/---

(** X5. When every sample has at most one value for the field, the loop
    collects, in the order of the samples, the converted value of each
    sample that has the field, and nothing else. *)
Theorem collect_is_the_converted_entries field ss vals :
  Forall (fun s => Notions.one_or_none field s.2) ss ->
  collect field ss vals = Ok (vals ++ omap (contribution field) ss).
Proof. apply collect_one_or_none. Qed.

Lemma contribution_carries field ss :
  Forall (fun s => Notions.one_or_none field s.2) ss ->
  omap (contribution field) ss <> [] <-> Exists (fun s => Notions.carries field s.2) ss.
Proof.
  induction 1 as [|[name sample] ss Hs _ IH]; simpl.
  - split; [done|]. by intros H%Exists_nil.
  - rewrite Exists_cons. unfold Notions.first_value, Notions.carries. simpl in *.
    destruct Hs as [Hs|[s Hs]]; rewrite Hs; simpl.
    + rewrite IH. split; [by right|]. intros [[x Hx]|H]; [done|done].
    + split; [|done]. intros _. left. by eexists.
Qed.

Lemma statistic_ok (t : StatType) vals :
  (exists r, statistic t vals = Ok r) <-> t = MEAN \/ vals <> [].
Proof.
  split.
  - intros [r Hr]. destruct t; [by left| | |]; right; intros ->; by vm_compute in Hr.
  - intros [->|Hv]; [by eexists|].
    destruct t; [by eexists| | |].
    + destruct (median_lookup vals Hv) as (x & Hx & _). by exists x.
    + destruct (min_element_spec vals Hv) as (x & Hx & _).
      exists x. unfold statistic, deref. by rewrite Hx.
    + destruct (max_element_spec vals Hv) as (x & Hx & _).
      exists x. unfold statistic, deref. by rewrite Hx.
Qed.

(** X6. A record is aggregated exactly when every sample has at most one
    value for the source field and, unless the statistic is the mean,
    some sample has the field. *)
Theorem aggregate_succeeds_exactly_when o var :
  (exists var', aggregate o var = Ok var') <->
  Forall (fun s => Notions.one_or_none (sampleField o) s.2) (samples var) /\
  (statType o = MEAN \/ Exists (fun s => Notions.carries (sampleField o) s.2) (samples var)).
Proof.
  split.
  - intros [var' H]. destruct (aggregate_ok _ _ o var var' H) as (vals & r & Hvals & Hr & _).
    pose proof (collect_ok_entries _ _ _ _ Hvals) as Hone. split; [done|].
    rewrite (collect_one_or_none _ _ _ Hone) in Hvals. injection Hvals as <-.
    destruct (proj1 (statistic_ok _ _) (ex_intro _ r Hr)) as [Ht|Hne]; [by left|right].
    by apply contribution_carries.
  - intros [Hone Hsome]. unfold aggregate.
    rewrite (collect_one_or_none _ _ _ Hone). simpl.
    assert (Hstat : exists r, statistic (statType o)
                                (omap (contribution (sampleField o)) (samples var)) = Ok r).
    { apply statistic_ok. destruct Hsome as [Ht|Hex]; [by left|right].
      by apply contribution_carries. }
    destruct Hstat as [r Hr]. rewrite Hr. simpl. by eexists.
Qed.

(** X7. Aggregating a record that was aggregated changes nothing. *)
Theorem aggregate_twice_is_once o var var' :
  aggregate o var = Ok var' -> aggregate o var' = Ok var'.
Proof.
  intros H. destruct (aggregate_ok _ _ o var var' H) as (vals & r & Hvals & Hr & ->).
  unfold aggregate. cbn [samples info]. rewrite Hvals. cbn [mbind result_bind].
  rewrite Hr. cbn [mbind result_bind]. rewrite info_overwrite.
  by rewrite insert_insert_eq.
Qed.

(** X8. What aggregation writes, and whether it succeeds, depends on the
    samples and the options, not on the INFO the record came with. *)
Theorem aggregate_ignores_the_info o i i' ss :
  (fun var => (info var !! infoField o, samples var)) <$> aggregate o (mkVariant i ss)
  = (fun var => (info var !! infoField o, samples var)) <$> aggregate o (mkVariant i' ss).
Proof.
  unfold aggregate. cbn [samples info].
  destruct (collect (sampleField o) ss []) as [vals| |]; [|done|done].
  cbn [mbind result_bind].
  destruct (statistic (statType o) vals) as [r| |]; [|done|done].
  cbn [mbind result_bind mret result_ret fmap result_fmap info samples].
  by rewrite !info_overwrite, !lookup_insert_eq.
Qed.

(** X9. The first sample whose entry for the field does not hold exactly
    one value decides how the loop ends, whatever the samples after it:
    with two values or more the diagnostic on multiple values, with an
    empty entry no defined behaviour ([front()] of an empty vector). *)
Theorem first_odd_entry_decides field ss1 name sample ss2 vals values :
  Forall (fun s => Notions.one_or_none field s.2) ss1 ->
  sample !! field = Some values -> length values <> 1 ->
  collect field (ss1 ++ (name, sample) :: ss2) vals =
    if decide (values = []) then Undefined else Fatal multiple_values_error.
Proof.
  intros Hone Hs Hlen. rewrite collect_app.
  rewrite (collect_one_or_none _ _ _ Hone). simpl. rewrite Hs.
  destruct values as [|s [|s' values]]; [done|done|done].
Qed.

End MoreAggregation.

\---

What is needed -> Take exactly the lines from the one containing "by exists x." through the one containing "(** X6. A record" in the data above, and output them with nothing added.

Output of the task ->
    + destruct (median_lookup vals Hv) as (x & Hx & _). by exists x.
    + destruct (min_element_spec vals Hv) as (x & Hx & _).
      exists x. unfold statistic, deref. by rewrite Hx.
    + destruct (max_element_spec vals Hv) as (x & Hx & _).
      exists x. unfold statistic, deref. by rewrite Hx.
Qed.

(** X6. A record is aggregated exactly when every sample has at most one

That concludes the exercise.